Persistent, recurrent problems with sexual response or desire — that distress you or strain your relationship with your partner — are known medically as female sexual dysfunction.

Many women experience problems with sexual function at some point in their lives. Female sexual dysfunction can occur at all stages of life, and it may be ongoing or happen only once in a while.

You may experience more than one type of female sexual dysfunction. Types include:

  • Low sexual desire. You have diminished libido, or lack of sex drive.
  • Sexual arousal disorder. Your desire for sex might be intact, but you have difficulty or are unable to become aroused or maintain arousal during sexual activity.
  • Orgasmic disorder. You have persistent or recurrent difficulty in achieving orgasm after sufficient sexual arousal and ongoing stimulation.
  • Sexual pain disorder. You have pain associated with sexual stimulation or vaginal contact.

Sexual response involves a complex interaction of physiology, emotions, experiences, beliefs, lifestyle and relationships.
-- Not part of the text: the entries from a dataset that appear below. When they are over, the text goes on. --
(** Lines 382-409 *)
Definition time_features_input (df_input : row) : result row :=
  r ← assign "booking_category"
        (on1 categorize_advance_booking_input "days_in_advance") df_input;
  r ← assign "departure_minutes"
        (on1 (λ v, Ok (time_to_minutes_input v)) "departure_time") r;
  r ← assign "arrival_minutes"
        (on1 (λ v, Ok (time_to_minutes_input v)) "arrival_time") r;
  r ← assign "flight_duration"
        (on2 flight_duration_input "arrival_minutes" "departure_minutes") r;
  assign "departure_time_category"
    (on1 categorize_time_of_day_input "departure_minutes") r.

(** Lines 410-412: the popularity columns take the training means. *)
Definition popularity_features_input (self : FlightPricePredictor) (df_input : row) :
    result row :=
  r ← assign "route_popularity"
        (λ _, getitem "mean" (route_popularity_stats self)) df_input;
  r ← assign "airline" (on1 (str_cell str_slice2) "flight_number") r;
  assign "airline_popularity"
    (λ _, getitem "mean" (airline_popularity_stats self)) r.

(** Lines 418-426: the code of the label, or 0 when [transform] raises
    [ValueError]. *)
Definition transform_or_default (le : LabelEncoder) (v : val) : result val :=
  label ← or_raise (astype_str v) astype_str_error;
  match Encoder.encode le label with
  | Ok code => Ok (VInt code)
  | Raise (ValueError _) => Ok (VInt 0)
  | Raise e => Raise e
  end.

(** One turn of the loop of lines 416-426. *)
Definition encode_column (encoders : gmap string LabelEncoder) (c : string)
    (df_input : row) : result row :=
  match encoders !! c with
  | Some le =>
      if has_col c df_input
      then assign (encoded_name c) (on1 (transform_or_default le) c) df_input
      else Ok df_input
  | None => Ok df_input
  end.

Fixpoint encode_columns (encoders : gmap string LabelEncoder) (cs : list string)
    (df_input : row) : result row :=
  match cs with
  | [] => Ok df_input
  | c :: cs => r ← encode_column encoders c df_input; encode_columns encoders cs r
  end.

(** Lines 429-435: [df_input[self.feature_columns].fillna(0)] *)
Definition not_iterable_error : error := TypeError "'NoneType' object is not iterable".

Definition input_vector (self : FlightPricePredictor) (df_input : row) :
    result (list val) :=
  columns ← or_raise (feature_columns self) not_iterable_error;
  cells ← Frame.select columns df_input;
  Ok (fillna0 <$> (cells : list val)).

(** Line 439: [self.best_model.predict(X_input)[0]] *)
Definition model_predict (m : model) (X_input : list val) : result Q :=
  xs ← result_mapM to_float X_input; predict m xs.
Disruption of any of these components can affect sexual drive, arousal or satisfaction. Fortunately, female sexual dysfunction is treatable.

Female sexual dysfunction can happen at any age. Sexual problems often develop when your hormones are in flux — for example, after having a baby or during menopause. Sexual concerns may also occur with major illness, such as cancer, diabetes, or heart and blood vessel (cardiovascular) disease.
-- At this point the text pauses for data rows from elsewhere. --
(* ===== verification/Pipeline.v ===== *)
(** * Pipeline driver

    [run_complete_pipeline], [analyze_data_distribution],
    [demo_predictions], the function [test_saved_model] and the script at
    the end of the file ([main_model.py:451-578]).  The stages run in the
    order of the code, each on the object the one before it left; an
    exception of a stage ends the run, and nothing is saved.  The pickle
    files are threaded through as a finite map ([Artifact.store]); the
    reports the functions print are returned as values. *)

From S2P Require Import Prelude PyText Calendar Frame Spec Encoder Stats State.
From S2P Require Import Cleaner Features Sklearn Trainer Artifact Predictor.
From Stdlib Require Import QArith Ascii String.
From stdpp Require Import base tactics option list strings numbers gmap.

#[local] Open Scope string_scope.
#[local] Open Scope list_scope.

(** The numbers [analyze_data_distribution] prints, lines 514-517. *)
Record distribution : Type := {
  total_records : nat;
  price_min : val;
  price_max : val;
  price_mean : val;
  price_median : val
}.

(** [test_flight], lines 553-563 *)
Definition test_flight : gmap string string :=
  list_to_map
    [("flight_number", "VJ1126"); ("departure_airport", "SGN");
     ("arrival_airport", "HAN"); ("departure_time", "08:10");
     ("arrival_time", "10:20"); ("classes", "Eco");
     ("type_of_plane", "Airbus A320"); ("create_at", "2025-06-23 22:13:00");
     ("flight_date", "2025-08-15T17:00:00.000")].

(** [demo_flights], lines 490-494 *)
Definition demo_flights : list (string * gmap string string) :=
  [("Economy SGN-HAN", flight1); ("book vé sớm", flight2);
   ("Business class", flight3)].

(** The path of the script, line 576. *)
Definition history_path : string :=
  "flightfare-predictiveScraping-model/result/flight_price_history.csv".

Section pipeline.
Context `{Learner} `{Shuffler} `{DatetimeParser} `{CsvReader}.

(** [analyze_data_distribution], lines 509-517: without a table it prints
    a question and returns. *)
Definition analyze_data_distribution (self : FlightPricePredictor) :
    result (option distribution) :=
  match df self with
  | None => Ok None
  | Some df =>
      cells ← column "price" df;
      xs ← numbers cells;
      Ok (Some {| total_records := length df;
                  price_min := stat_cell (qmin_list xs);
                  price_max := stat_cell (qmax_list xs);
                  price_mean := stat_cell (mean xs);
                  price_median := stat_cell (quantile (1 # 2) xs) |})
  end.

(** Lines 498-499: the days between the two timestamps of a request. *)
Definition advance_days (flight : gmap string string) : result val :=
  flight_date ← getitem "flight_date" flight;
  create_at ← getitem "create_at" flight;
  flight_date ← to_datetime_cell (VStr flight_date);
  create_at ← to_datetime_cell (VStr create_at);
  dt_days_between flight_date create_at.

(** [demo_predictions], lines 451-506: the price and the days in advance
    of each demonstration request; the first exception ends the loop. *)
Definition demo_predictions (self : FlightPricePredictor) :
    result (list (string * val * val)) :=
  result_mapM (λ nf : string * gmap string string,
    price ← predict_single_flight self nf.2;
    days ← advance_days nf.2;
    Ok (nf.1, price, days)) demo_flights.

(** [run_complete_pipeline], lines 531-545: the value it returns, the
    object and the files it leaves. *)
Definition run_complete_pipeline (self : FlightPricePredictor) (files : store) :
    result ((option model * list (string * evaluation)) *
            FlightPricePredictor * store) :=
  self ← load_and_preprocess_data self;
  _ ← analyze_data_distribution self;
  self ← feature_engineering self;
  self ← train_and_evaluate_models self;
  let files := save_model self default_filename files in
  Ok ((best_model self, results self), self, files).

(** [test_saved_model], lines 547-573: a failure to load is raised, a
    failure to predict is caught and printed. *)
Definition test_saved_model (files : store) : result (result val) :=
  predictor ← load_model (init None) default_filename files;
  Ok (predict_single_flight predictor test_flight).

(** The script, lines 575-578. *)
Definition main (files : store) : result (result val * store) :=
  '(_, _, files) ← run_complete_pipeline (init (Some history_path)) files;
  tested ← test_saved_model files;
  Ok (tested, files).

End pipeline.

(** * Lemmas *)

Section pipeline_lemmas.
Context `{Learner} `{Shuffler} `{DatetimeParser} `{CsvReader}.
Implicit Types (self : FlightPricePredictor) (files : store).

(** A prediction depends on the object through the bundle only. *)
Lemma predict_same_bundle s1 s2 flight_data :
  same_bundle s1 s2 →
  predict_single_flight s1 flight_data = predict_single_flight s2 flight_data.
Proof.
  unfold same_bundle, model_data. intros [= Hm _ Hc He _ Hp Hr Ha].
  unfold predict_single_flight, input_features, popularity_features_input, input_vector.
  by rewrite Hm, Hc, He, Hp, Hr, Ha.
Qed.

(** The stages of a run that returned. *)
Lemma run_complete_pipeline_Ok self files ret self' files' :
  run_complete_pipeline self files = Ok (ret, self', files') →
  ∃ s1 s2, load_and_preprocess_data self = Ok s1 ∧
    is_Ok (analyze_data_distribution s1) ∧
    feature_engineering s1 = Ok s2 ∧ train_and_evaluate_models s2 = Ok self' ∧
    ret = (best_model self', results self') ∧
    files' = save_model self' default_filename files.
Proof.
  unfold run_complete_pipeline. intros Hr.
  apply bind_Ok_inv in Hr as (s1 & Hs1 & Hr). apply bind_Ok_inv in Hr as (d & Hd & Hr).
  apply bind_Ok_inv in Hr as (s2 & Hs2 & Hr).
  apply bind_Ok_inv in Hr as (s3 & Hs3 & [= <- <- <-]).
  exists s1, s2. split_and!; try done. by exists d.
Qed.

Lemma test_saved_model_Ok self files :
  test_saved_model (save_model self default_filename files)
    = Ok (predict_single_flight self test_flight).
Proof.
  unfold test_saved_model.
  destruct (load_save self (init None) default_filename files) as (self' & -> & Hb).
  simpl. f_equal. symmetry. by apply predict_same_bundle.
Qed.

(** A run that returned leaves an object that can serve: each stage
    establishes its part of [ready] and the later stages keep it. *)
Lemma pipeline_ready self files ret self' files' :
  run_complete_pipeline self files = Ok (ret, self', files') →
  NoDup (results self).*1 → Forall (λ name, name ∈ models.*1) (results self).*1 →
  ready self' = true.
Proof.
  intros (s1 & s2 & Hload & _ & Hfe & Htrain & _)%run_complete_pipeline_Ok Hnd Hkeys.
  destruct (load_Ok _ _ Hload) as (df1 & stats & Hdf & Hcols & Hps & Hmin & Hmax & Hres1).
  destruct (feature_engineering_serves _ _ _ Hdf Hcols Hfe)
    as (columns & Xs & Hfc & HX & Hsub & Hlen & Henc).
  destruct (feature_engineering_stats _ _ Hfe) as (Hr & Ha & Hps2 & Hres2).
  destruct (train_frame _ _ Htrain) as (Hfc3 & Henc3 & Hps3 & Hr3 & Ha3).
  destruct (train_model_features s2 self' Xs (length columns) Htrain HX Hlen)
    as (m & Hm & Hn); [by rewrite Hres2, Hres1..|].
  apply ready_spec. exists m, columns.
  rewrite Hfc3, Henc3, Hps3, Hr3, Ha3, Hps2, Hps. split_and!; try done.
  - intros c Hc _. by apply Henc.
  - simpl. by rewrite Hmin, Hmax, orb_true_r.
Qed.
End pipeline_lemmas.

(** * Properties *)

Section pipeline_properties.
Context `{Learner} `{Shuffler} `{DatetimeParser} `{CsvReader}.
Implicit Types (self : FlightPricePredictor) (files : store).

(** C3: The model that is served is the model that was trained: after a
    run of the pipeline, a fresh object that loads the file the run wrote
    predicts, for every request, what the object of the run predicts; so
    does [test_saved_model] for its request. *)
Theorem saved_model_serves self files ret self' files' flight_data :
  run_complete_pipeline self files = Ok (ret, self', files') →
  test_saved_model files' = Ok (predict_single_flight self' test_flight) ∧
  ∃ predictor, load_model (init None) default_filename files' = Ok predictor ∧
    predict_single_flight predictor flight_data
      = predict_single_flight self' flight_data.
Proof.
  intros (s1 & s2 & _ & _ & _ & _ & _ & ->)%run_complete_pipeline_Ok.
  split; [by apply test_saved_model_Ok|].
  destruct (load_save self' (init None) default_filename files) as (p & Hp & Hb).
  exists p. split; [done|]. symmetry. by apply predict_same_bundle.
Qed.

(** C5: The pipeline leaves a predictor that answers.  When a run on a
    fresh object returns, the object it leaves, and every object that
    loads the file it wrote, serve each complete request without raising,
    with the same number (or the missing value); whatever stage could make
    serving fail has failed the run before. *)
Theorem pipeline_serves self files ret self' files' flight_data :
  run_complete_pipeline self files = Ok (ret, self', files') →
  results self = [] → complete flight_data →
  ∃ predictor v, load_model (init None) default_filename files' = Ok predictor ∧
    predict_single_flight predictor flight_data = Ok v ∧
    predict_single_flight self' flight_data = Ok v ∧ is_number v = true.
Proof.
  intros Hrun Hres Hfd.
  assert (ready self' = true) as Hready
    by (eapply pipeline_ready; [done|rewrite Hres; constructor..]).
  destruct (predict_ready self' flight_data Hready Hfd) as (m & xs & _ & _ & Hp).
  apply ready_spec in Hready as (_ & _ & _ & _ & _ & _ & _ & _ & _ & Hclip).
  destruct (clip_prediction_total _ (predict_one m xs) Hclip) as (v & Hv & Hn).
  apply run_complete_pipeline_Ok in Hrun as (_ & _ & _ & _ & _ & _ & _ & ->).
  destruct (load_save self' (init None) default_filename files) as (p & Hload & Hb).
  exists p, v. rewrite (predict_same_bundle p self') by done.
  by rewrite Hp.
Qed.
End pipeline_properties.

(** * Concrete runs *)

(** The table of a season: the nine listings of [Cleaner.history] and
    eight more. *)
Definition season : table :=
  history ++
  [listing "2024-01-02 08:15:00" "VJ1126" "Airbus A320" "SGN" "HAN"
           "2024-02-20T08:10:00" "08:10" "10:20" "Eco" 1350000;
   listing "2024-01-03 19:40:00" "VN213" "Airbus A321" "HAN" "SGN"
           "2024-01-09T06:00:00" "06:00" "08:10" "Eco" 1900000;
   listing "2024-01-04 11:05:00" "VN215" "Airbus A321" "HAN" "DAD"
           "2024-04-30T23:30:00" "23:30" "01:00" "Business" 2900000;
   listing "2024-01-06 21:30:00" "VJ124" "Airbus A320" "SGN" "HAN"
           "2024-01-12T14:30:00" "14:30" "16:45" "Eco" 1650000;
   listing "2024-01-07 06:50:00" "VJ196" "Airbus A320" "SGN" "HAN"
           "2024-03-15T19:00:00" "19:00" "21:15" "Eco" 1450000;
   listing "2024-01-08 13:20:00" "QH202" "Embraer 190" "SGN" "DAD"
           "2024-01-28T12:00:00" "12:00" "13:25" "Eco" 1100000;
   listing "2024-01-09 16:45:00" "QH204" "Embraer 190" "DAD" "SGN"
           "2024-02-09T20:10:00" "20:10" "21:35" "Eco" 1150000;
   listing "2024-01-13 09:10:00" "VJ1198" "Airbus A321" "SGN" "HAN"
           "2024-01-14T08:00:00" "08:00" "10:15" "Business" 3300000].

Definition season_files : gmap string table := {[ history_path := season ]}.

(** The run of the pipeline on the season, with the estimators and the
    shuffle of the worked examples, and what it leaves. *)
Definition season_pipeline :
    result ((option (@model constant_regressor) * list (string * evaluation)) *
            FlightPricePredictor * store) :=
  run_complete_pipeline (H0 := toy_learner) (H1 := reverse_shuffler)
    (H2 := iso_parser) (H3 := memory_reader season_files)
    (init (Some history_path)) ∅.

Definition season_predictor : @FlightPricePredictor constant_regressor :=
  try_except ((λ r, r.1.2) <$> season_pipeline) (init None).

Definition season_store : gmap string (@artifact constant_regressor) :=
  try_except (snd <$> season_pipeline) ∅.

Lemma season_pipeline_Ok :
  season_pipeline
    = Ok ((best_model season_predictor, results season_predictor),
          season_predictor, season_store).
Proof.
  assert (returns season_pipeline = true) as [[[ret self'] files'] Hrun]%returns_is_Ok
    by (vm_compute; reflexivity).
  assert (season_predictor = self') as -> by (unfold season_predictor; by rewrite Hrun).
  assert (season_store = files') as -> by (unfold season_store; by rewrite Hrun).
  unfold season_pipeline in Hrun |- *.
  by destruct (run_complete_pipeline_Ok _ _ _ _ _ Hrun) as (_ & _ & _ & _ & _ & _ & -> & _).
Qed.

Lemma saved_model_serves_witness :
  test_saved_model (H2 := iso_parser) season_store
    = Ok (predict_single_flight (H0 := iso_parser) season_predictor test_flight) ∧
  ∃ predictor, load_model (init None) default_filename season_store = Ok predictor ∧
    predict_single_flight (H0 := iso_parser) predictor flight3
      = predict_single_flight (H0 := iso_parser) season_predictor flight3.
Proof.
  apply (saved_model_serves (H0 := toy_learner) (H1 := reverse_shuffler)
           (H2 := iso_parser) (H3 := memory_reader season_files)
           (init (Some history_path)) ∅
           (best_model season_predictor, results season_predictor)
           season_predictor season_store flight3).
  apply season_pipeline_Ok.
Defined.

Lemma pipeline_serves_witness :
  ∃ predictor v, load_model (init None) default_filename season_store = Ok predictor ∧
    predict_single_flight (H0 := iso_parser) predictor test_flight = Ok v ∧
    predict_single_flight (H0 := iso_parser) season_predictor test_flight = Ok v ∧
    is_number v = true.
Proof.
  apply (pipeline_serves (H0 := toy_learner) (H1 := reverse_shuffler)
           (H2 := iso_parser) (H3 := memory_reader season_files)
           (init (Some history_path)) ∅
           (best_model season_predictor, results season_predictor)
           season_predictor season_store test_flight);
    [apply season_pipeline_Ok|reflexivity|].
  split; [eexists; vm_compute; reflexivity|compute_done].
Defined.

(** Twelve of the seventeen listings reach the feature matrix.  The forest
    has the least cross-validated error and is selected, although the
    boosting has the smaller error on the test part. *)
Example season_selection :
  length <$> X season_predictor = Some 12%nat ∧
  model_type season_predictor = Some "Random Forest" ∧
  (λ kv, (kv.1, cv_mae_mean kv.2, test_mae kv.2)) <$> results season_predictor =
    [("Random Forest", 3965000 # 7, 26300000 # 27);
     ("Gradient Boosting", 630000, 750000);
     ("Decision Tree", 1270000, 4150000 # 3)]%Q.
Proof. vm_compute. done. Qed.

(** The script: the pipeline, then the request of [test_saved_model]
    served from the file. *)
Example season_main :
  fst <$> main (H0 := toy_learner) (H1 := reverse_shuffler) (H2 := iso_parser)
            (H3 := memory_reader season_files) ∅
    = Ok (Ok (VFloat (16850000 # 9))).
Proof. vm_compute. reflexivity. Qed.

(** The demonstration requests, with their days in advance. *)
Example season_demo :
  demo_predictions (H2 := iso_parser) season_predictor
    = Ok [("Economy SGN-HAN", VFloat (16850000 # 9), VInt 4);
          ("book vé sớm", VFloat (16850000 # 9), VInt 45);
          ("Business class", VFloat (16850000 # 9), VInt 7)].
Proof. vm_compute. reflexivity. Qed.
Your problems might be classified as female sexual dysfunction if you experience one or more of the following — and you’re distressed about it:

  • Your desire to have sex is low or absent.
  • You can’t maintain arousal during sexual activity, or you don’t become aroused despite a desire to have sex.
  • You can’t experience an orgasm.
  • You have pain during sexual contact.

Several factors contribute to sexual dissatisfaction or dysfunction. These factors tend to be interrelated.

  • Physical. Examples of physical conditions that may contribute to sexual problems include arthritis, urinary or bowel difficulties, pelvic surgery, fatigue, headaches, other pain problems, and neurological disorders such as multiple sclerosis. Certain medications, including some antidepressants, blood pressure medications, antihistamines and chemotherapy drugs, can decrease your sex drive and your body’s ability to experience orgasm.
  • Hormonal. Lower estrogen levels after menopause may lead to changes in your genital tissues and sexual responsiveness. The folds of skin that cover your genital area (labia) become thinner, exposing more of the clitoris. This increased exposure sometimes reduces the sensitivity of the clitoris.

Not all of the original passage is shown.